To come back to the projects of the Dutch water boards.

It was very interesting for me to read that while I am out in Nepal working on these subjects, they are taking it to scale in my home country! I think thus far their efforts have also not generated too much media attention in the Netherlands.

I have spent some time going through their presentations and websites and have come to the following rough overview of the programs that I would like to share with you (some of it will be somewhat redundant if you have also read Detlef's post above) . I hope I represent their ideas correctly here.

First of all, these water boards are a layer of government, they are responsible for pretty much all water management (Apart from keeping out the sea).
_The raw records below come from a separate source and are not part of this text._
Definition config_ok (h : string) (node : pydict) : Prop :=
  (h = "call_external_service" → has_text "url" (config_of node) = true) ∧
  (h = "llm_service" → has_text "prompt" (config_of node) = true) ∧
  (h = "input" ∨ h = "output" → truthy (config_of node) = false).

(** The identifiers of a list of node payloads, and a node's dependencies. *)
Definition ids_of (ds : list pydict) : list string := omap node_id_of ds.

Definition deps_of (node : pydict) : list string :=
  match dict_get "dependencies" node with
  | Some (PList l) => omap as_str l
  | _ => []
  end.

Definition graph_of (ds : list pydict) : adjacency :=
  omap (λ nd, (λ i, (i, deps_of nd)) <$> node_id_of nd) ds.

Record valid_node (integration_test : bool) (ids : list string) (nd : pydict)
    (i h : string) (deps : list string) : Prop := {
  vn_id : dict_get "id" nd = Some (PStr i);
  vn_handler : dict_get "handler" nd = Some (PStr h);
  vn_deps : dict_get "dependencies" nd = Some (PList (PStr <$> deps));
  vn_pattern : NODE_ID_PATTERN i = true;
  vn_allowed : h ∈ allowed_handlers integration_test;
  vn_config : config_ok h nd;
  vn_known : ∀ d, d ∈ deps → d ∈ ids;
  vn_no_self : i ∉ deps;
  vn_deps_nodup : NoDup deps;
}.

Record valid_definition (integration_test : bool) (d : pydict) (ds : list pydict) : Prop := {
  vd_name : ∃ name, dict_get "name" d = Some (PStr name) ∧ nonblank name = true;
  vd_nodes : ∃ dag, dict_get "dag" d = Some (PDict dag) ∧
                    dict_get "nodes" dag = Some (PList (PDict <$> ds));
  vd_each : ∀ nd, nd ∈ ds → ∃ i h deps, valid_node integration_test (ids_of ds) nd i h deps;
  vd_unique : NoDup (ids_of ds);
  vd_acyclic : acyclic_graph (graph_of ds);
}.

(** ** Error lists that are empty *)

Lemma bind_nil {A B} (f : A → list B) (l : list A) :
  l ≫= f = [] ↔ ∀ x, x ∈ l → f x = [].
Proof.
  induction l as [|x l IH]; simpl; [set_solver|]. split.
  - intros [Hx Hl]%app_nil. rewrite IH in Hl. set_solver.
  - intros H. rewrite (H x) by set_solver. simpl. apply IH. set_solver.
Qed.

Lemma join_nil {A} (ls : list (list A)) : mjoin ls = [] ↔ ∀ l, l ∈ ls → l = [].
Proof.
  induction ls as [|l ls IH]; simpl; [set_solver|]. split.
  - intros [Hx Hl]%app_nil. rewrite IH in Hl. set_solver.
  - intros H. rewrite (H l) by set_solver. simpl. apply IH. set_solver.
Qed.

Lemma enumerate_bind_nil {A B} (f : nat * A → list B) (l : list A) :
  enumerate l ≫= f = [] ↔ ∀ k x, l !! k = Some x → f (k, x) = [].
Proof.
  rewrite bind_nil. split.
  - intros H k x Hx. apply H. by apply enumerate_elem.
  - intros H [k x] Hx%enumerate_elem. by apply H.
Qed.

Lemma Ok_inj {E A} (a b : A) : (Ok a : outcome E A) = Ok b ↔ a = b.
Proof. naive_solver. Qed.

(** An error list built by a test is empty exactly when the test passes. *)
Lemma if_nil {A} (b : bool) (x : A) : (if b then [x] else []) = [] ↔ b = false.
Proof. destruct b; naive_solver. Qed.
Lemma if_nil' {A} (b : bool) (x : A) : (if b then [] else [x]) = [] ↔ b = true.
Proof. destruct b; naive_solver. Qed.

Lemma validate_nil rules d :
  validate rules d = Ok [] ↔ Forall (λ r, r d = Ok []) rules.
Proof.
  unfold validate. assert (H : ∀ acc, foldM (λ errors r, es ← r d; Ok (errors ++ es)) acc rules = Ok []
    ↔ acc = [] ∧ Forall (λ r : rule, r d = Ok []) rules).
  { induction rules as [|r rules IH]; intros acc; simpl.
    - rewrite Ok_inj. naive_solver.
    - rewrite Forall_cons. destruct (r d) as [es|]; simpl; [|naive_solver].
      rewrite IH, app_nil, Ok_inj. naive_solver. }
  rewrite H. naive_solver.
Qed.

(** ** Rule by rule *)

Lemma required_workflow_fields_nil d :
  RequiredWorkflowFieldsRule d = Ok [] ↔
  (∃ name, dict_get "name" d = Some (PStr name) ∧ nonblank name = true) ∧
  ∃ dag nodes, dict_get "dag" d = Some (PDict dag) ∧ dict_get "nodes" dag = Some (PList nodes).
Proof.
  unfold RequiredWorkflowFieldsRule. rewrite Ok_inj, app_nil. f_equiv.
  - destruct (dict_get "name" d) as [[]|]; rewrite ?if_nil'; naive_solver.
  - destruct (dict_get "dag" d) as [[| | | | | |dag|]|]; try naive_solver.
    rewrite if_nil'. unfold get_or_none.
    destruct (dict_get "nodes" dag) as [[]|] eqn:Hn; simpl; naive_solver.
Qed.

Lemma has_key_true k nd : has_key k nd = true ↔ is_Some (dict_get k nd).
Proof. apply bool_decide_eq_true. Qed.

Lemma required_node_errors_nil k nd :
  required_node_errors k nd = [] ↔
  is_Some (dict_get "id" nd) ∧ is_Some (dict_get "handler" nd) ∧
  ∃ l, dict_get "dependencies" nd = Some (PList l).
Proof.
  unfold required_node_errors. rewrite app_nil, bind_nil.
  assert (H3 : (∀ x, x ∈ ["id"; "handler"; "dependencies"] → (if has_key x nd then [] else
    [error ("required_node_" +:+ x) ("Node property '" +:+ x +:+ "' is required.")
       (node_path k +:+ "." +:+ x) (node_id_of nd) None]) = []) ↔
    is_Some (dict_get "id" nd) ∧ is_Some (dict_get "handler" nd) ∧ is_Some (dict_get "dependencies" nd)).
  { setoid_rewrite if_nil'. setoid_rewrite has_key_true. setoid_rewrite elem_of_cons.
    setoid_rewrite elem_of_cons. setoid_rewrite list_elem_of_singleton. naive_solver. }
  rewrite H3, if_nil. clear H3. unfold get_or_none.
  destruct (dict_get "dependencies" nd) as [v|] eqn:Hd.
  - rewrite (proj2 (has_key_true _ _)) by (by rewrite Hd). destruct v; simpl; naive_solver.
  - split; [intros [(_ & _ & []) _]; done|naive_solver].
Qed.
(** C28: A string that mixes text and references resolves to the
    concatenation of its text with the printed scalar each reference denotes;
    it fails exactly when some reference has no value or denotes a list or an
    object. *)
Theorem resolve_string_segments float_str repr outs value l s :
  template l value → (∃ r, Reference r ∈ l) → (∀ r, l ≠ [Reference r]) →
  _resolve_string float_str repr outs value = Ok s ↔
  ∃ texts, Forall2 (segment_denotes float_str outs) l texts ∧ s = PStr (String.concat "" texts).
Proof.
  intros Hl Hr Hn. unfold _resolve_string.
  assert (Hm : parse repr value = Ok (ParsedSegments l)).
  { apply parse_template. right. exists l. split; [done|]. split; [done|].
    unfold parsed. destruct l as [|[t|r] [|x l]]; try done. by destruct (Hn r). }
  rewrite Hm. cbn [mbind outcome_bind]. unfold _interpolate_segments.
  assert (H : ∀ texts, mapM (segment_text float_str outs) l = Ok texts ↔
    Forall2 (segment_denotes float_str outs) l texts).
  { intros texts. rewrite mapM_Ok_iff. split; intros H; (eapply Forall2_impl; [exact H|]);
      intros x y; by rewrite segment_text_spec. }
  setoid_rewrite <- H. destruct (mapM _ l) as [texts|]; simpl; naive_solver.
Qed.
Without them a lot of the Netherlands would turn into a swamp, waste water treatment is only part of their mandate.

Their vision seems to be to try and recover as much energy and nutrients/raw materials from the waste water streams that they receive (as long as it economically viable, eg makes them money). Their whole model is based on centralized treatment and I do not see any indication that they are thinking about changing this. Personally, I think there could be a strong case to argue that in case of densely populated areas, with an existing sewage system, central treatment and energy/nutrient recovery could be more efficient than going de-centralized.

It seems that the first thing they started on was biogas production from sewage sludge, they expect that when this process is optimized their WWTPs can actually produce a significant amount of energy (sell about as much energy as they are currently buying). At the current time it seems there are about 12 of these "energy factories" operational or under construction. Some of these WWTPs are now more or less energy neutral.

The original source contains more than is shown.